RAW DATA —
(** What the documentation says of the commands on strings: [holds v t k] is the
    string under [k] at time [t] if nobody writes in between.  INCR keeps the
    expiry of a key and starts a missing one at 1 without any; EXPIRE replaces
    the expiry. *)
Class RedisLaws (V : Type) `{Redis V} := {
  holds : V → Z → string → option string;
  holds_expired : ∀ v t t' k, t <= t' → holds v t k = None → holds v t' k = None;
  holds_stable : ∀ v t t' k x, t <= t' → holds v t' k = Some x → holds v t k = Some x;
  redis_get_spec : ∀ v now k, redis_get now k v = holds v now k;
  redis_exists_spec : ∀ v now k, (0 <? redis_exists now k v) = bool_decide (is_Some (holds v now k));
  redis_set_spec : ∀ v now k x ttl t k', now <= t →
    holds (redis_set now k x ttl v) t k' =
      if decide (k' = k)
      then match ttl with Some d => if t <? now + nanos d then Some x else None | None => Some x end
      else holds v t k';
  redis_del_spec : ∀ v now k t k', now <= t →
    holds (redis_del now k v).2 t k' = if decide (k' = k) then None else holds v t k';
  redis_expire_spec : ∀ v now k d t k', 0 < d → now <= t →
    holds (redis_expire now k d v) t k' =
      if decide (k' = k) then (if t <? now + nanos d then holds v now k else None) else holds v t k';
  redis_incr_new : ∀ v now k, holds v now k = None →
    (redis_incr now k v).1 = 1 ∧ ∀ t, now <= t → holds (redis_incr now k v).2 t k = Some "1";
  redis_incr_old : ∀ v now k n, 0 < n < int64_max → holds v now k = Some (to_string n) →
    (redis_incr now k v).1 = n + 1 ∧
    ∀ t, now <= t → holds (redis_incr now k v).2 t k = (λ _, to_string (n + 1)) <$> holds v t k;
  redis_incr_other : ∀ v now k t k', now <= t → k' ≠ k → holds (redis_incr now k v).2 t k' = holds v t k'
}.
Lemma set_role_spec f u role :
  triple (good f) (in_world (PgUserAdminRepository.set_role u role))
    (λ _, stale u (set_standing f u (role, (f u).2))) (good f).
Proof.
  apply (change_spec f u _ (λ _, (role, (f u).2))); [|solve_grows|].
  - apply keeps_bind; [apply keeps_gets|intros now]. apply keeps_bind; [apply keeps_gets|intros [r|]];
      [|apply keeps_throw]. apply keeps_bind; [apply keeps_no_doubt_update|intros; apply keeps_ret].
  - intros w a w' R Hst. run_txn R. apply (standings_replace f _ _ u t); try done.
    unfold PgUserAdminRepository.read_role. cbn [UserRow.role PgUserAdminRepository.with_role].
    rewrite parse_role_to_string. destruct Hst as [_ Hf]. rewrite <- Hf.
    unfold standing, db_banned. by rewrite Heqo.
Qed.

Lemma set_banned_spec `{PgText} f u b reason actor :
  triple (good f) (in_world (PgUserAdminRepository.set_banned u b reason actor))
    (λ _, stale u (set_standing f u ((f u).1, b))) (good f).
Proof.
  apply (change_spec f u _ (λ _, ((f u).1, b))); [|solve_grows|].
  - apply keeps_bind; [apply keeps_gets|intros now]. apply keeps_bind; [apply keeps_gets|intros d].
    destruct (users d !! u); [|apply keeps_throw]. destruct b; [|apply keeps_no_doubt_update].
    apply keeps_bind; [repeat case_match; first [apply keeps_ret|apply keeps_throw]|intros st].
    apply keeps_bind; [apply keeps_no_doubt_fk|intros; apply keeps_no_doubt_update].
  - intros w a w' R Hst. assert (∀ r, users (db w) !! u = Some r → (f u).1 =
      PgUserAdminRepository.read_role (UserRow.role r)) as Hf.
    { intros r Hr. destruct Hst as [_ Hf]. rewrite <- Hf. unfold standing, db_role. by rewrite Hr. }
    run_txn R; rewrite (Hf t) by done;
      by apply (standings_replace f _ _ u t).
Qed.

(** Evicting never throws. *)
Lemma invalidate_spec f u E : triple (stale u f) (invalidate u) (λ _, good f) E.
Proof.
  intros i (Hc & Hst & Hn). unfold invalidate, invalidate_local, in_store, mbind, M_bind.
  pose proof (λ t k', del_peek (i_store i) (i_clock i) (role_key u) t k') as H1.
  destruct (store_del (i_clock i) (role_key u) (i_store i)) as [b1 s1]. cbn [i_clock i_store set_store] in *.
  pose proof (λ t k', del_peek s1 (i_clock i) (ban_key u) t k') as H2.
  destruct (store_del (i_clock i) (ban_key u) s1) as [b2 s2]. simpl in *. split; [|done]. intros v.
  assert (∀ k, peek s2 (i_clock i) k = if decide (k = ban_key u) then None else
            if decide (k = role_key u) then None else peek (i_store i) (i_clock i) k) as Ek.
  { intros k. rewrite H2, H1 by lia. done. }
  destruct (decide (v = u)) as [->|Hne].
  - split; simpl; intros x; rewrite Ek; [rewrite decide_False by done|]; by rewrite decide_True.
  - apply (agrees_ext i); [done| |by apply Hc]. simpl. intros k Hk x. rewrite Ek.
    repeat case_decide; try done.
Qed.
(** C20. The audit trail is append-only and has each event once.  Whatever events
    are delivered, in whatever order, however often and with whatever failures,
    existing records stay as they are, every new record is one of a delivered
    auditable event, and no event has two; and if the database is up, every
    delivered auditable event whose actor exists has exactly one. *)
Theorem audit_exactly_once `{PgTime} (evs : list DomainEvent.t) (w : World) :
  audit_ok (db w) (seqs w) →
  let w' := deliver_all evs w in
  audit_ok (db w') (seqs w') ∧
  audit_logs (db w) ⊆ audit_logs (db w') ∧
  (∀ k r, audit_logs (db w') !! k = Some r → audit_logs (db w) !! k = Some r ∨
     ∃ e, e ∈ evs ∧ AuditService.is_auditable (DomainEvent.type e) = true ∧ records e r) ∧
  (faults w = [] → ∀ e, e ∈ evs → AuditService.is_auditable (DomainEvent.type e) = true →
     storable (db w) e →
     ∃ k r, audit_logs (db w') !! k = Some r ∧ AuditRow.event_id r = DomainEvent.event_id e ∧
       ∀ k' r', audit_logs (db w') !! k' = Some r' → AuditRow.event_id r' = DomainEvent.event_id e → k' = k).
Proof.
  intros Hok w'. destruct (deliver_all_trail evs w Hok) as (Hok' & Hsub & Hadd). split_and!; [done..|].
  intros Hf e He Ha Hst. pose proof (deliver_all_recorded evs e w Hok Hf He Ha Hst) as Hany.
  apply any_row_true in Hany as (k & r & Hk & E%String.eqb_eq). exists k, r. split_and!; [done..|].
  intros k' r' Hk' E'. destruct Hok' as [_ Huniq]. eapply Huniq; [exact Hk'|exact Hk|congruence].
Qed.

(** ** Reading the trail *)

(** An administrator's client that follows the cursor: the next page is the one
    before the last id received. *)
Fixpoint follow (filter : PgAuditLogRepository.AuditLogFilter) (limit : Z) (before : option Z) (n : nat)
    (d : Database) : list (Z * AuditRow.t) :=
  match n with
  | O => []
  | S n =>
      let page := PgAuditLogRepository.select_logs filter None None (Pagination.mk limit 0 before None) d in
      match last page with
      | None => []
      | Some (id, _) => page ++ follow filter limit (Some id) n d
      end
  end%list.

(** Every record of the filter, as one large page gives them. *)
Definition everything : PgAuditLogRepository.AuditLogFilter :=
  PgAuditLogRepository.mkFilter None None None None None None None.
(* ===== verification/Overlap.v ===== *)
(** * Overlap: calls that overlap in time

    The server handles requests on several threads, and a service call is a
    sequence of transactions: between two of them other calls run.  [prog] is a
    call cut at its transactions, [advance] takes one step of it, and [Steps K m Q]
    is a way to cut the call [m] together with the proof that its steps can be
    interleaved with those of any other calls: rely-guarantee reasoning with one
    relation [G] as both.  A transaction is taken to be atomic; effects on the
    outgoing interfaces and files are steps of their own. *)

From S2P Require Import Prelude Text Errors Database.
Open Scope Z_scope.

(** ** Programs *)

(** Finished, or about to run a transaction, or about to do something that
    leaves the tables alone. *)
Inductive prog (A : Type) : Type :=
  | Done (r : result exn A)
  | Txn {X : Type} (body : M World exn X) (k : result exn X → prog A)
  | Local {X : Type} (m : M World exn X) (k : result exn X → prog A).
Arguments Done {A} r.
Arguments Txn {A X} body k.
Arguments Local {A X} m k.

(** Tables and sequences are put back. *)
Definition local {X} (m : M World exn X) : M World exn X := λ w,
  let '(r, w') := m w in
  (r, mkWorld (db w) (seqs w) (now w') (faults w') (out w') (files w') (io_faults w')).

Definition advance {A} (p : prog A) (w : World) : prog A * World :=
  match p with
  | Done _ => (p, w)
  | Txn body k => let '(r, w') := with_transaction body w in (k r, w')
  | Local m k => let '(r, w') := local m w in (k r, w')
  end.

(** All steps of the program, nobody else's in between. *)
Fixpoint run {A} (p : prog A) (w : World) : result exn A * World :=
  match p with
  | Done r => (r, w)
  | Txn body k => let '(r, w') := with_transaction body w in run (k r) w'
  | Local m k => let '(r, w') := local m w in run (k r) w'
  end.

Fixpoint bind {A B} (f : A → prog B) (p : prog A) : prog B :=
  match p with
  | Done (Ok a) => f a
  | Done (Err e) => Done (Err e)
  | Txn body k => Txn body (λ r, bind f (k r))
  | Local m k => Local m (λ r, bind f (k r))
  end.

Lemma run_bind {A B} (f : A → prog B) (p : prog A) w :
  run (bind f p) w = match run p w with (Ok a, w') => run (f a) w' | (Err e, w') => (Err e, w') end.
Proof.
  revert w. induction p as [[a|e]|X body k IH|X m k IH]; intros w; simpl; [done..| |].
  - destruct (with_transaction body w) as [r w']. apply IH.
  - destruct (local m w) as [r w']. apply IH.
Qed.

(** ** Rely-guarantee *)

(** What any step of any call may do to tables and sequences. *)
Definition interference : Type := Database → (Seq → Z) → Database → (Seq → Z) → Prop.

Class Guarantee (G : interference) := {
  guarantee_refl : ∀ d s, G d s d s;
  guarantee_trans : ∀ d1 s1 d2 s2 d3 s3, G d1 s1 d2 s2 → G d2 s2 d3 s3 → G d1 s1 d3 s3 }.

(** What a call knows and no other call can invalidate. *)
Class Stable (G : interference) (K : assertion) :=
  stable : ∀ d s d' s', K d s → G d s d' s' → K d' s'.

Definition nothing : assertion := λ _ _, True.

Global Instance stable_nothing G : Stable G nothing.
Proof. done. Qed.
Global Instance stable_pure G (P : Prop) : Stable G (λ _ _, P).
Proof. by intros d s d' s'. Qed.
Global Instance stable_and G K1 K2 : Stable G K1 → Stable G K2 → Stable G (λ d s, K1 d s ∧ K2 d s).
Proof. intros H1 H2 d s d' s' [? ?] ?. split; [by eapply H1|by eapply H2]. Qed.
Global Instance stable_impl G (P : Prop) K : Stable G K → Stable G (λ d s, P → K d s).
Proof. intros HK d s d' s' H Hg HP. by eapply HK, Hg; apply H. Qed.

Section Logic.
Context (I : assertion) (G : interference) `{!Guarantee G}.

(** The program can go on from here: whatever the others do before each of its
    transactions, the transaction keeps the invariant and the guarantee; when the
    program returns, [Q] holds of the result. *)
Fixpoint wp {A} (p : prog A) (Q : A → assertion) (d : Database) (s : Seq → Z) : Prop :=
  match p with
  | Done (Ok a) => Q a d s
  | Done (Err _) => True
  | Txn body k => ∀ w, G d s (db w) (seqs w) → I (db w) (seqs w) →
      let '(r, w') := with_transaction body w in
      I (db w') (seqs w') ∧ G (db w) (seqs w) (db w') (seqs w') ∧ wp (k r) Q (db w') (seqs w')
  | Local m k => ∀ w, G d s (db w) (seqs w) → I (db w) (seqs w) →
      let '(r, w') := local m w in wp (k r) Q (db w') (seqs w')
  end.

Lemma local_same {X} (m : M World exn X) w : db (local m w).2 = db w ∧ seqs (local m w).2 = seqs w.
Proof. unfold local. by destruct (m w). Qed.

Lemma wp_bind {A B} (f : A → prog B) (p : prog A) R Q d s :
  I d s → wp p R d s → (∀ a d s, I d s → R a d s → wp (f a) Q d s) → wp (bind f p) Q d s.
Proof.
  intros HI Hp Hf. revert d s HI Hp. induction p as [[a|e]|X body k IH|X m k IH]; intros d s HI Hp; simpl in *.
  - by apply Hf.
  - done.
  - intros w Hg Hw. specialize (Hp w Hg Hw). destruct (with_transaction body w) as [r w'].
    destruct Hp as (? & ? & ?). auto.
  - intros w Hg Hw. specialize (Hp w Hg Hw). pose proof (local_same m w) as [Ed Es].
    destruct (local m w) as [r w']. simpl in *. apply IH; [by rewrite Ed, Es|done].
Qed.

Lemma wp_stable {A} (p : prog A) Q d s d' s' :
  (∀ a, Stable G (Q a)) → wp p Q d s → G d s d' s' → wp p Q d' s'.
Proof.
  intros HQ Hp Hg. destruct p as [[a|e]|X body k|X m k]; simpl in *; [by eapply HQ|done|..];
    intros w Hg' Hw; apply Hp; [by eapply guarantee_trans|done|by eapply guarantee_trans|done].
Qed.

Lemma wp_mono {A} (p : prog A) (Q Q' : A → assertion) d s :
  I d s → wp p Q d s → (∀ a d s, I d s → Q a d s → Q' a d s) → wp p Q' d s.
Proof.
  intros HI Hp HQ. revert d s HI Hp. induction p as [[a|e]|X body k IH|X m k IH]; intros d s HI Hp; simpl in *; auto.
  - intros w Hg Hw. specialize (Hp w Hg Hw). destruct (with_transaction body w) as [r w'].
    destruct Hp as (? & ? & ?). auto.
  - intros w Hg Hw. specialize (Hp w Hg Hw). pose proof (local_same m w) as [Ed Es].
    destruct (local m w) as [r w']. simpl in *. apply IH; [by rewrite Ed, Es|done].
Qed.

(** Knowledge survives a program. *)
Lemma wp_frame {A} (p : prog A) (Q : A → assertion) K `{!Stable G K} d s :
  I d s → K d s → wp p Q d s → wp p (λ a d s, Q a d s ∧ K d s) d s.
Proof.
  revert d s. induction p as [[a|e]|X body k IH|X m k IH]; intros d s HI HK Hp; simpl in *; [done..| |].
  - intros w Hg Hw. specialize (Hp w Hg Hw). assert (K (db w) (seqs w)) as HKw by by eapply stable.
    destruct (with_transaction body w) as [r w']. destruct Hp as (? & ? & ?). split_and!; [done..|].
    apply IH; [done|by eapply stable|done].
  - intros w Hg Hw. specialize (Hp w Hg Hw). assert (K (db w) (seqs w)) as HKw by by eapply stable.
    pose proof (local_same m w) as [Ed Es]. destruct (local m w) as [r w']. simpl in *.
    apply IH; [by rewrite Ed, Es..|done].
Qed.

(** ** Cutting calls *)

(** A program that does what [m] does, and whose steps can be interleaved. *)
Definition Steps {A} (K : assertion) (m : M World exn A) (Q : A → assertion) : Type :=
  { p : prog A | (∀ w, run p w = m w) ∧ ∀ d s, I d s → K d s → wp p Q d s }.

Definition Free {A} (m : M World exn A) : Type := Steps nothing m (λ _, nothing).

Lemma ret_steps {A} (r : result exn A) (K : assertion) (m : M World exn A) (Q : A → assertion) :
  (∀ w, (r, w) = m w) → (∀ a d s, r = Ok a → I d s → K d s → Q a d s) →
  (∀ w, run (Done r) w = m w) ∧ ∀ d s, I d s → K d s → wp (Done r) Q d s.
Proof. intros Hm HQ. split; [done|]. intros d s HI HK. destruct r; simpl; eauto. Qed.

Definition steps_done {A} (r : result exn A) (K : assertion) (m : M World exn A) (Q : A → assertion)
    (Hm : ∀ w, (r, w) = m w) (HQ : ∀ a d s, r = Ok a → I d s → K d s → Q a d s) : Steps K m Q :=
  exist _ (Done r) (ret_steps r K m Q Hm HQ).

Lemma txn_steps {A} (K : assertion) `{!Stable G K} (body : M World exn A) (Q : A → assertion) :
  hoare (λ d s, I d s ∧ K d s) (with_transaction body) (λ a d s, I d s ∧ Q a d s) I →
  (∀ w, I (db w) (seqs w) → K (db w) (seqs w) →
     G (db w) (seqs w) (db (with_transaction body w).2) (seqs (with_transaction body w).2)) →
  (∀ w, run (Txn body Done) w = with_transaction body w) ∧
  ∀ d s, I d s → K d s → wp (Txn body Done) Q d s.
Proof.
  intros Hh HG. split; [intros w; simpl; by destruct (with_transaction body w)|].
  intros d s HI HK w Hg Hw. assert (K (db w) (seqs w)) as HKw by by eapply stable.
  specialize (Hh w (conj Hw HKw)). specialize (HG w Hw HKw).
  destruct (with_transaction body w) as [[a|e] w']; simpl in *; [by destruct Hh|done].
Qed.

Definition steps_txn {A} (K : assertion) `{!Stable G K} (body : M World exn A) (Q : A → assertion)
    (Hh : hoare (λ d s, I d s ∧ K d s) (with_transaction body) (λ a d s, I d s ∧ Q a d s) I)
    (HG : ∀ w, I (db w) (seqs w) → K (db w) (seqs w) →
       G (db w) (seqs w) (db (with_transaction body w).2) (seqs (with_transaction body w).2))
    : Steps K (with_transaction body) Q :=
  exist _ (Txn body Done) (txn_steps K body Q Hh HG).

Lemma local_steps {A} (K : assertion) `{!Stable G K} (m : M World exn A) :
  (∀ w, local m w = m w) →
  (∀ w, run (Local m Done) w = m w) ∧ ∀ d s, I d s → K d s → wp (Local m Done) (λ _, K) d s.
Proof.
  intros Hm. split; [intros w; simpl; rewrite Hm; by destruct (m w)|].
  intros d s HI HK w Hg Hw. assert (K (db w) (seqs w)) as HKw by by eapply stable.
  pose proof (local_same m w) as [Ed Es]. destruct (local m w) as [[a|e] w']; simpl in *; [|done]. by rewrite Ed, Es.
Qed.

Definition steps_local {A} (K : assertion) `{!Stable G K} (m : M World exn A) (Hm : ∀ w, local m w = m w)
    : Steps K m (λ _, K) := exist _ (Local m Done) (local_steps K m Hm).

Lemma bind_steps {A B} (K : assertion) (R : A → assertion) (Q : B → assertion) (m : M World exn A)
    (f : A → M World exn B) (Sm : Steps K m R) (Sf : ∀ a, Steps (R a) (f a) Q) :
  (∀ w, run (bind (λ a, proj1_sig (Sf a)) (proj1_sig Sm)) w = (m ≫= f) w) ∧
  ∀ d s, I d s → K d s → wp (bind (λ a, proj1_sig (Sf a)) (proj1_sig Sm)) Q d s.
Proof.
  destruct Sm as (p & Hr & Hw). split.
  - intros w. rewrite run_bind. simpl. rewrite Hr. unfold mbind, M_bind.
    destruct (m w) as [[a|e] w']; [|done]. apply (proj2_sig (Sf a)).
  - intros d s HI HK. eapply wp_bind; [done|by apply Hw|]. intros a d' s' HI' HR. by apply (proj2_sig (Sf a)).
Qed.

Definition steps_bind {A B} (K : assertion) (R : A → assertion) (Q : B → assertion) (m : M World exn A)
    (f : A → M World exn B) (Sm : Steps K m R) (Sf : ∀ a, Steps (R a) (f a) Q) : Steps K (m ≫= f) Q :=
  exist _ (bind (λ a, proj1_sig (Sf a)) (proj1_sig Sm)) (bind_steps K R Q m f Sm Sf).

Lemma conseq_steps {A} (K K' : assertion) (Q Q' : A → assertion) (m : M World exn A) (S : Steps K' m Q') :
  (∀ d s, I d s → K d s → K' d s) → (∀ a d s, I d s → Q' a d s → Q a d s) →
  (∀ w, run (proj1_sig S) w = m w) ∧ ∀ d s, I d s → K d s → wp (proj1_sig S) Q d s.
Proof.
  intros HK HQ. destruct S as (p & Hr & Hw). split; [done|]. intros d s HI H. eapply wp_mono; [done|by apply Hw, HK|done].
Qed.

Definition steps_conseq {A} (K K' : assertion) (Q Q' : A → assertion) (m : M World exn A) (S : Steps K' m Q')
    (HK : ∀ d s, I d s → K d s → K' d s) (HQ : ∀ a d s, I d s → Q' a d s → Q a d s) : Steps K m Q :=
  exist _ (proj1_sig S) (conseq_steps K K' Q Q' m S HK HQ).

Lemma frame_steps {A} (K : assertion) `{!Stable G K} (m : M World exn A) (S : Free m) :
  (∀ w, run (proj1_sig S) w = m w) ∧ ∀ d s, I d s → K d s → wp (proj1_sig S) (λ _, K) d s.
Proof.
  destruct S as (p & Hr & Hw). split; [done|]. intros d s HI HK. eapply wp_mono; [done| |].
  - apply (wp_frame p (λ _, nothing) K); [done..|]. by apply Hw.
  - by intros a d' s' _ [_ ?].
Qed.

Definition steps_frame {A} (K : assertion) `{!Stable G K} (m : M World exn A) (S : Free m) : Steps K m (λ _, K) :=
  exist _ (proj1_sig S) (frame_steps K m S).

(** Loops. *)
Fixpoint steps_for_each {A} (f : A → M World exn unit) (Sf : ∀ a, Free (f a)) (l : list A) : Free (for_each f l) :=
  match l with
  | [] => steps_done (Ok ()) nothing _ (λ _, nothing) (λ w, eq_refl) (λ _ _ _ _ _ H, H)
  | x :: l' => steps_bind nothing (λ _, nothing) (λ _, nothing) (f x) _ (Sf x) (λ _, steps_for_each f Sf l')
  end.

(** ** Threads *)

(** Events of a run: a program starts, a thread takes a step, or the environment
    moves the clock and decides about faults. *)
Inductive Event (A : Type) :=
  | Start (p : prog A)
  | Advance (i : nat)
  | Environment (now : Z) (faults : list (option Fault)) (io_faults : list bool).

Definition event {A} (e : Event A) (st : list (prog A) * World) : list (prog A) * World :=
  let '(ts, w) := st in
  match e with
  | Start _ p => ((ts ++ [p])%list, w)
  | Advance _ i =>
      match ts !! i with
      | Some p => let '(p', w') := advance p w in (<[i := p']> ts, w')
      | None => (ts, w)
      end
  | Environment _ n f io => (ts, mkWorld (db w) (seqs w) n f (out w) (files w) io)
  end.

Fixpoint events {A} (es : list (Event A)) (st : list (prog A) * World) : list (prog A) * World :=
  match es with [] => st | e :: es => events es (event e st) end.

(** Every program that is started may be interleaved with the others. *)
Definition starts_well {A} (e : Event A) : Prop :=
  match e with Start _ p => ∀ d s, I d s → wp p (λ _, nothing) d s | _ => True end.

Definition threads_ok {A} (st : list (prog A) * World) : Prop :=
  I (db st.2) (seqs st.2) ∧ ∀ i p, st.1 !! i = Some p → wp p (λ _, nothing) (db st.2) (seqs st.2).

Lemma advance_ok {A} (p : prog A) w :
  I (db w) (seqs w) → wp p (λ _, nothing) (db w) (seqs w) →
  let '(p', w') := advance p w in
  I (db w') (seqs w') ∧ G (db w) (seqs w) (db w') (seqs w') ∧ wp p' (λ _, nothing) (db w') (seqs w').
Proof.
  intros HI Hp. pose proof (guarantee_refl (db w) (seqs w)) as Hr.
  destruct p as [r|X body k|X m k]; simpl in *; [done|..]; specialize (Hp w Hr HI).
  - by destruct (with_transaction body w) as [r w'].
  - pose proof (local_same m w) as [Ed Es]. destruct (local m w) as [r w']. simpl in *. by rewrite Ed, Es in *.
Qed.

Lemma event_ok {A} (e : Event A) st : starts_well e → threads_ok st → threads_ok (event e st).
Proof.
  destruct st as [ts w]. intros He [HI Ht]. destruct e as [p|i|n f io]; simpl in *.
  - split; [done|]. simpl. intros i q. rewrite lookup_app_Some, list_lookup_singleton_Some.
    intros [Hq|(_ & _ & <-)]; [by eapply Ht|by apply He].
  - destruct (ts !! i) as [p|] eqn:Hp; [|done]. pose proof (advance_ok p w HI (Ht i p Hp)) as Ha.
    destruct (advance p w) as [p' w']. destruct Ha as (HI' & Hg & Hp'). split; [done|]. simpl. intros j q Hq.
    apply list_lookup_insert_Some in Hq as [(-> & <- & _)|[_ Hq]]; [done|].
    eapply wp_stable; [|by eapply Ht|exact Hg]. intros _. apply _.
  - done.
Qed.

Lemma events_ok {A} (es : list (Event A)) st : Forall starts_well es → threads_ok st → threads_ok (events es st).
Proof. intros Hes. revert st. induction Hes as [|e es He _ IH]; intros st Hst; simpl; [done|]. by apply IH, event_ok. Qed.
End Logic.

Arguments Start {A} p.
Arguments Advance {A} i.
Arguments Environment {A} now faults io_faults.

ACTIVITY —
Exact reproduction is required. Give the lines of the data from its first line through the line containing "holds_stable : ∀", and no others.

ANSWER SECTION —
(** What the documentation says of the commands on strings: [holds v t k] is the
    string under [k] at time [t] if nobody writes in between.  INCR keeps the
    expiry of a key and starts a missing one at 1 without any; EXPIRE replaces
    the expiry. *)
Class RedisLaws (V : Type) `{Redis V} := {
  holds : V → Z → string → option string;
  holds_expired : ∀ v t t' k, t <= t' → holds v t k = None → holds v t' k = None;
  holds_stable : ∀ v t t' k x, t <= t' → holds v t' k = Some x → holds v t k = Some x;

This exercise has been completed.